Radially stabilized inflating cosmic strings

Abstract

In general relativity, local cosmic strings are well known to produce a static, locally flat spacetime with a wedge removed. If the tension exceeds a critical value, the deficit angle becomes larger than $2\ensuremath{\pi}$, leading to a compact exterior that ends in a conical singularity. In this paper, we investigate dynamical solutions for cosmic strings with super-critical tensions. To this end, we model the string as a cylindrical shell of finite and stabilized transverse width and show that there is a marginally super-critical regime in which the stabilization can be achieved by physically reasonable matter.
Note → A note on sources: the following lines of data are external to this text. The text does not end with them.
Definition sql_enqueue (id : Uuid) (queue job_type : string) (payload : Json)
    (run_at : option Timestamp) (max_attempts : Z) : Sql unit := fun t d =>
  if exists_row (job_is id) (background_jobs d) then inr (UniqueViolation "background_jobs_pkey")
  else if negb (varchar 64 queue && varchar 128 job_type)%bool then inr too_long
  else inl (tt, set_background_jobs (insert_row
    {| j_id := id; j_queue := queue; j_job_type := job_type; j_payload := payload;
       j_status := "queued"; j_attempts := 0; j_max_attempts := max_attempts; j_last_error := None;
       j_run_at := unwrap_or t run_at; j_locked_at := None; j_locked_by := None; j_created_at := t;
       j_updated_at := t |} (background_jobs d)) d).

(** [ORDER BY run_at ASC FOR UPDATE SKIP LOCKED LIMIT 1]: the earliest due job of
    the queue that no other transaction holds. *)
Definition runs_before (a b : BackgroundJobRecord) : Prop := (j_run_at a <= j_run_at b)%Z.
#[export] Instance runs_before_dec : RelDecision runs_before.
Proof. intros a b. apply Z.le_dec. Defined.

Definition due (locked : Uuid -> bool) (queue : string) (t : Timestamp) (j : BackgroundJobRecord) : bool :=
  ((j_queue j =s queue) && has_status Queued j && (j_run_at j <=? t)%Z && negb (locked (j_id j)))%bool.

Definition q_next_job (locked : Uuid -> bool) (queue : string) (t : Timestamp) (d : Db)
  : option BackgroundJobRecord :=
  head (merge_sort runs_before (select (due locked queue t) (background_jobs d))).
We show numerically that the static deficit angle solution is unstable for super-critical string tensions. Instead, the geometry starts expanding in the axial direction at an asymptotically constant rate, and a horizon is formed in the exterior spacetime, which has the shape of a growing cigar. We are able to find the analytic form of the attractor solution describing the interior of the cosmic string. In particular, this enables us to analytically derive the relation between the string tension and the axial expansion rate. Furthermore, we show that the exterior conical singularity can be avoided for dynamical solutions. Our results might be relevant for theories with two extra dimensions, modeling our Universe as a cosmic string with a three-dimensional axis. We derive the corresponding Friedmann equation, relating the on-brane Hubble parameter to the string tension or, equivalently, brane cosmological constant.